DigniCap is a new cap that will be given to women with breast cancer, who are going through chemotherapy. The Food and Drug Administration (FDA) announced Tuesday that it will market DigniCap in the U.S.

It brings down chemo hair loss or alopecia. Chemotherapy leads to hair loss, making the hair thin as well as fall out totally. Even though alopecia is only a "temporary side-effect" of cancer, the treatment necessitates preventing or reducing chemotherapy for overall treatment, according to a press release.

"We are pleased to see a product for breast cancer patients that can minimize chemotherapy-induced hair loss and contribute to the quality of life of these individuals," said Dr.

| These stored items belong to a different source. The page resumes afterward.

Lemma page_from_Err page used ws e :
  page_from r page used ws = Err e →
  ∃ w required, w ∈ ws ∧ (max_bytes r < entry_size w)%N ∧
    (page = [] ∧ head ws = Some w ∨ (USIZE_MAX < entry_size w)%N) ∧
    e = ResourceExhausted "scan_page_bytes" (max_bytes r) required.
Proof using Hvalid.
  pose proof max_bytes_small.
  revert page used; induction ws as [|w ws IH]; intros page used; simpl; [done|].
  destruct (checked_entry_bytes w) as [size|] eqn:Ew; simpl.
  2:{ intros [= <-]. apply checked_add_None in Ew. exists w, USIZE_MAX. unfold entry_size.
      split_and!; [set_solver|lia|by right|done]. }
  apply checked_entry_bytes_Some in Ew as ->.
  destruct (bool_decide (page = []) && _) eqn:E1.
  - intros [= <-]. bool_simpl. destruct E1 as [Hnil%bool_decide_eq_true Hbig].
    exists w, (entry_size w). split_and!; [set_solver|done|by left|done].
  - destruct (_ || _); [done|]. intros (w' & q & Hw' & Hb & [[Hnil _]|Hu] & ->)%IH.
    + by apply app_nil in Hnil as [_ ?].
    + exists w', q. split_and!; [set_solver|done|by right|done].
Qed.
End collector.

Lemma collect_scan_page_fill r es :
  validate_request r = Ok tt → StronglySorted key_lt es →
  collect_scan_page r (Ok <$> es) = page_from r [] 0 (filter (wanted r) es).
Proof.
  intros Hv Hs. unfold collect_scan_page. rewrite Hv. simpl.
  apply scan_page_loop_spec; try done; [|lia]. by apply Forall_true.
Qed.

(** ** The vector scan over pages *)

(** [page_reader scan es]: the pages of [scan] are those of the ascending table [es]. *)
Definition page_reader (scan : ScanPageRequest → result StorageError ScanPage)
    (es : list Entry) : Prop :=
  StronglySorted key_lt es ∧
  ∀ r, validate_request r = Ok tt → scan r = page_from r [] 0 (filter (wanted r) es).

Definition with_prefix (pfx : bytes) (es : list Entry) : list Entry :=
  filter (λ e, starts_with pfx (key e) = true) es.

(** The caps of the vector scan. *)
Definition scan_fits (ws : list Entry) : Prop :=
  Forall (λ w, (entry_size w ≤ LEGACY_SCAN_PAGE_BYTES)%N) ws ∧
  (len ws ≤ LEGACY_SCAN_MAX_ENTRIES)%N ∧ (total_size ws ≤ LEGACY_SCAN_MAX_BYTES)%N.

Lemma collect_prefix_pages_fuel scan pfx :
  ∃ r, loop_pos LEGACY_SCAN_FUEL (collect_prefix_step scan pfx)
         {| scanned := []; cursor := None; total_bytes := 0 |} = inr r.
Proof.
  rewrite loop_pos_nat.
  apply (loop_nat_terminates _ (λ st, (len (scanned st) ≤ LEGACY_SCAN_MAX_ENTRIES)%N)
    (λ st, N.to_nat (LEGACY_SCAN_MAX_ENTRIES - len (scanned st)))).
  - intros st st' Hst. unfold collect_prefix_step.
    destruct (scan _) as [page|]; [|done].
    destruct (bool_decide (is_Some _) && _) eqn:E1; [done|].
    destruct (match cursor st with Some _ => _ | None => _ end); [done|].
    destruct (add_page_bytes _ _) as [total|]; [|done].
    destruct (_ <? _)%N eqn:E2; [done|]. destruct (_ <? total)%N; [done|].
    destruct (continuation page) as [next|] eqn:Ec; [|done]. intros [= <-]; simpl.
    rewrite len_app. unfold saturating_add in E2. bool_simpl.
    assert (0 < len (entries page))%N.
    { destruct (entries page); [|rewrite len_cons; lia].
      destruct E1 as [E1|E1]; apply bool_decide_eq_false in E1; naive_solver. }
    unfold LEGACY_SCAN_MAX_ENTRIES, USIZE_MAX, U64_MAX in *. lia.
  - simpl. unfold len, LEGACY_SCAN_MAX_ENTRIES. simpl. lia.
  - simpl. unfold len, LEGACY_SCAN_MAX_ENTRIES, LEGACY_SCAN_FUEL. simpl. lia.
Qed.

Lemma add_page_bytes_small total es :
  (total + total_size es ≤ USIZE_MAX)%N → add_page_bytes total es = Ok (total + total_size es)%N.
Proof.
  unfold add_page_bytes. revert total; induction es as [|e es IH]; intros total; simpl.
  { intros _. f_equal. unfold total_size; simpl; lia. }
  unfold total_size; simpl. fold (total_size es). intros Hle.
  rewrite checked_entry_bytes_small by lia. simpl.
  rewrite (proj2 (checked_add_Some USIZE_MAX total _ (total + entry_size e)%N)) by lia. simpl.
  rewrite IH by lia. f_equal. lia.
Qed.

Lemma total_size_Forall es bound :
  (total_size es ≤ bound)%N → Forall (λ e, (entry_size e ≤ bound)%N) es.
Proof.
  unfold total_size. induction es as [|e es IH]; simpl; [constructor|].
  intros Hle. constructor; [lia|]. apply IH. lia.
Qed.

Lemma sorted_last_kle pre e x :
  StronglySorted key_lt pre → last pre = Some e → x ∈ pre → kle (key x) (key e).
Proof.
  intros Hs Hl. apply last_Some in Hl as [pre' ->].
  apply StronglySorted_app in Hs as [Hs _].
  rewrite elem_of_app, list_elem_of_singleton. intros [Hx| ->]; apply kle_klt_eq; [left|by right].
  apply Hs; [done|]. by apply list_elem_of_singleton.
Qed.

(** Resuming after the last key of what was returned asks for exactly the rest. *)
Lemma wanted_resume pfx es pre rest r :
  StronglySorted key_lt es → with_prefix pfx es = pre ++ rest →
  prefix r = pfx → start_after r = key <$> last pre → filter (wanted r) es = rest.
Proof.
  intros Hs Hes Hpfx Hsa.
  assert (StronglySorted key_lt (pre ++ rest)) as Hpr.
  { rewrite <- Hes. by apply StronglySorted_filter. }
  assert (filter (wanted r) es = filter (λ e, after (start_after r) (key e)) (pre ++ rest)) as ->.
  { rewrite <- Hes. unfold with_prefix. rewrite list_filter_filter.
    apply list_filter_iff. intros e. unfold wanted. rewrite Hpfx. naive_solver. }
  apply StronglySorted_app in Hpr as (Hcross & Hpre & _). rewrite filter_app, Hsa.
  destruct (last pre) as [e|] eqn:Hl; simpl.
  - rewrite filter_none, filter_all; [done|..]; apply Forall_forall; intros x Hx.
    + apply Hcross; [|done]. apply last_Some in Hl as [l' ->]. set_solver.
    + apply not_klt. by eapply sorted_last_kle.
  - apply last_None in Hl as ->. simpl. by apply filter_all, Forall_true.
Qed.

Section vector_scan.
Context (scan : ScanPageRequest → result StorageError ScanPage) (es : list Entry).
Context (Hreader : page_reader scan es).
Context (pfx : bytes).
#[local] Abbreviation ws := (with_prefix pfx es).

Definition scan_outcome (r : result StorageError (list Entry)) : Prop :=
  (scan_fits ws ∧ r = Ok ws) ∨
  (¬ scan_fits ws ∧ ∃ resource limit required, r = Err (ResourceExhausted resource limit required)).

Definition scan_invariant (st : PrefixScan) : Prop :=
  ∃ rest, ws = scanned st ++ rest ∧ cursor st = key <$> last (scanned st) ∧
    total_bytes st = total_size (scanned st) ∧ scan_fits (scanned st).

Lemma collect_prefix_step_invariant st :
  scan_invariant st →
  match collect_prefix_step scan pfx st with
  | inl st' => scan_invariant st'
  | inr r => scan_outcome r
  end.
Proof using Hreader.
  destruct Hreader as [Hs Hscan]. intros (rest & Hws & Hcur & Htot & Hfit & Hn & Hb).
  unfold collect_prefix_step.
  set (r := {| prefix := pfx; start_after := cursor st; max_entries := _; max_bytes := _ |}).
  assert (validate_request r = Ok tt) as Hv by done.
  rewrite (Hscan r Hv), (wanted_resume pfx es (scanned st) rest r Hs Hws eq_refl Hcur).
  destruct (page_from r [] 0 rest) as [page|e] eqn:Hp.
  2:{ apply page_from_Err in Hp as (w & q & Hin & Hbig & _ & ->); [|done]. right.
      split; [|by eauto]. intros (Hall & _).
      rewrite Hws, Forall_app, !Forall_forall in Hall. destruct Hall as [_ Hall].
      specialize (Hall w Hin). simpl in Hbig, Hall. lia. }
  apply (page_from_Ok r Hv []) in Hp as (taken & rest' & -> & Hent & Hl & Hsz & Hc); try done.
  simpl in Hent. subst taken.
  destruct (bool_decide (is_Some _) && _) eqn:E1.
  { bool_simpl. destruct E1 as [[? E0]%bool_decide_eq_true E1%bool_decide_eq_true].
    rewrite E1 in Hc. destruct rest'; [congruence|]. by destruct Hc as [(? & ? & ?) _]. }
  assert (match cursor st, continuation page with
          | Some previous, Some next => kleb next previous | _, _ => false end = false) as ->.
  { destruct (cursor st) as [c|], (continuation page) as [n|] eqn:En; try done.
    destruct rest' as [|w rest']; [done|]. destruct Hc as [(e & He & [= ->]) _].
    destruct (last (scanned st)) as [e0|] eqn:He0; simplify_eq/=. apply kleb_false.
    assert (StronglySorted key_lt ws) as Hsw by (by apply StronglySorted_filter).
    rewrite Hws in Hsw. eapply (StronglySorted_app_1_elem_of key_lt _ _ e0 e Hsw).
    - apply last_Some in He0 as [? ->]. set_solver.
    - apply last_Some in He as [? ->]. set_solver. }
  change (max_bytes r) with LEGACY_SCAN_PAGE_BYTES in *.
  change (max_entries r) with LEGACY_SCAN_PAGE_ENTRIES in *.
  rewrite add_page_bytes_small.
  2:{ unfold LEGACY_SCAN_MAX_BYTES, LEGACY_SCAN_PAGE_BYTES, USIZE_MAX, U64_MAX in *. lia. }
  assert (saturating_add USIZE_MAX (len (scanned st)) (len (entries page))
          = len (scanned st ++ entries page)) as ->.
  { unfold saturating_add. rewrite len_app.
    unfold LEGACY_SCAN_MAX_ENTRIES, LEGACY_SCAN_PAGE_ENTRIES, USIZE_MAX, U64_MAX in *. lia. }
  rewrite Htot, <- total_size_app.
  assert (ws = (scanned st ++ entries page) ++ rest') as Hws' by (by rewrite <- app_assoc).
  destruct (LEGACY_SCAN_MAX_ENTRIES <? _)%N eqn:E2.
  { right. bool_simpl. split; [|by eauto]. intros (_ & Hle & _). rewrite Hws', !len_app in Hle. lia. }
  destruct (LEGACY_SCAN_MAX_BYTES <? _)%N eqn:E3; bool_simpl.
  { right. split; [|by eauto]. intros (_ & _ & Hle). rewrite Hws', total_size_app in Hle. lia. }
  assert (scan_fits (scanned st ++ entries page)) as Hfits.
  { split_and!; [|by rewrite len_app|done]. apply Forall_app; split; [done|].
    by apply total_size_Forall. }
  destruct rest' as [|w rest'].
  - rewrite Hc. left. rewrite app_nil_r in Hws'. by rewrite Hws'.
  - destruct Hc as [(e & He & ->) _]. exists (w :: rest'). simpl.
    split_and!; try done. rewrite last_app, He. done.
Qed.

(** The vector scan returns every entry with the prefix, in key order, or says
    that one of its caps is exceeded; it never reports a contract violation. *)
Lemma collect_prefix_pages_outcome : scan_outcome (collect_prefix_pages scan pfx).
Proof using Hreader.
  unfold collect_prefix_pages. destruct (collect_prefix_pages_fuel scan pfx) as [r Hr].
  rewrite Hr. rewrite loop_pos_nat in Hr.
  eapply (loop_nat_invariant _ scan_invariant scan_outcome); [|..|exact Hr].
  - apply collect_prefix_step_invariant.
  - exists ws. split_and!; try done.
Qed.

Lemma collect_prefix_pages_fits :
  scan_fits ws → collect_prefix_pages scan pfx = Ok ws.
Proof using Hreader. destruct collect_prefix_pages_outcome as [[_ ?]|[? _]]; [done|naive_solver]. Qed.

Lemma collect_prefix_pages_Ok l : collect_prefix_pages scan pfx = Ok l → l = ws.
Proof using Hreader.
  destruct collect_prefix_pages_outcome as [[_ ->]|[_ (? & ? & ? & ->)]]; congruence.
Qed.
End vector_scan.

(** ** Pages of arbitrary sources *)

(** What holds of a page whatever the source yields. *)
Definition page_safe (r : ScanPageRequest) (page : list Entry) : Prop :=
  StronglySorted key_lt page ∧ Forall (wanted r) page ∧
  (len page ≤ max_entries r)%N ∧ (total_size page ≤ max_bytes r)%N.

Lemma page_safe_snoc r page e previous :
  page_safe r page → Forall (λ x, ∃ p, previous = Some p ∧ kle (key x) p) page →
  match previous with Some p => kleb (key e) p | None => false end = false →
  wanted r e → len page ≠ max_entries r → (total_size page + entry_size e ≤ max_bytes r)%N →
  page_safe r (page ++ [e]).
Proof.
  intros (Hs & Hw & Hl & Hb) Hprev Hp He Hne Hsz. split_and!.
  - apply StronglySorted_app_2; [|done|repeat constructor].
    intros x y Hx ->%list_elem_of_singleton. rewrite Forall_forall in Hprev.
    destruct (Hprev x Hx) as (p & -> & Hle). apply kleb_false in Hp. unfold key_lt.
    by eapply kle_klt_trans.
  - apply Forall_app; split; [done|by constructor].
  - rewrite len_app, len_cons, len_nil. lia.
  - rewrite total_size_app. unfold total_size at 2. simpl. lia.
Qed.

Lemma scan_page_loop_safe r items page previous p :
  page_safe r page → Forall (λ x, ∃ p, previous = Some p ∧ kle (key x) p) page →
  scan_page_loop r items page (total_size page) previous = Ok p →
  page_safe r (entries p) ∧ ∀ k, continuation p = Some k → key <$> last (entries p) = Some k.
Proof.
  revert page previous; induction items as [|item items IH]; intros page previous Hsafe Hprev; simpl.
  { by intros [= <-]. }
  destruct item as [e|]; simpl; [|done].
  destruct (match previous with Some _ => _ | None => _ end) eqn:Hp; [done|].
  assert (∀ x, x ∈ page → klt (key x) (key e)) as Hlt.
  { intros x Hx. rewrite Forall_forall in Hprev. destruct (Hprev x Hx) as (q & -> & Hle).
    apply kleb_false in Hp. by eapply kle_klt_trans. }
  assert (Forall (λ x, ∃ p, Some (key e) = Some p ∧ kle (key x) p) page) as Hprev'.
  { apply Forall_forall. intros x Hx. exists (key e). split; [done|]. apply kle_klt_eq. auto. }
  destruct (starts_with _ _) eqn:Hsw; simpl.
  2:{ destruct (kltb _ _); [by apply IH|]. by intros [= <-]. }
  destruct (match start_after r with Some _ => _ | None => _ end) eqn:Ha; [by apply IH|].
  destruct (checked_entry_bytes e) as [size|] eqn:Hsz; simpl; [|done].
  apply checked_entry_bytes_Some in Hsz as ->.
  destruct (bool_decide _ && _); [done|].
  destruct (_ || _) eqn:Hfull; [by intros [= <-]|]. apply orb_false_iff in Hfull as [Hne Hfit].
  destruct (checked_add _ _ _) as [next|] eqn:Hadd; [|done].
  apply checked_add_Some in Hadd as [-> _]. apply N.eqb_neq in Hne. apply N.ltb_ge in Hfit.
  replace (total_size page + entry_size e)%N with (total_size (page ++ [e])).
  2:{ rewrite total_size_app. unfold total_size at 2. simpl. lia. }
  apply IH.
  - apply (page_safe_snoc _ _ _ previous); [done|done|done| |done|done]. split; [done|]. unfold after.
    destruct (start_after r); [by apply kleb_false|done].
  - apply Forall_app; split; [done|]. constructor; [|done]. exists (key e).
    split; [done|]. apply kle_klt_eq. by right.
Qed.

William Maisel, FDA's acting director of the Office of Device Evaluation. "Managing the side effects of chemotherapy is a critical component to overall health and recovery."

DigniCap reduces hair loss as it cools the scalp, bringing down the temperature to a low level, which reduces blood flow, preventing chemotherapy from reaching the hair cells. This also makes the hair's cellular metabolism slower, preventing the hair from getting exposed to complete chemotherapy, according to manufacturer Dignitana.

The use of the cooling cap can induce side-effects such as headaches and discomfort in the neck and shoulders, due to the cold temperature and chills. Many patients wearing the cap for long periods also tend to feel the chills.

Still, there are sensors in the cap that can monitor the temperature, ensuring that the temperature does not dip below the freezing point during cancer treatment.

Oncologist Dr. Tessa Cigler from the Weill Cornell Breast Center was among the doctors involved in the trial. She agreed that DigniCap could, in fact, reassure women who tend to reject chemotherapy to agree to the treatment.

"Hair loss is probably the most dreaded of all the side effects of chemotherapy," she told ABC News. "There're women who refuse treatment because of hair loss. Being able to preserve one's hair during chemotherapy is very empowering."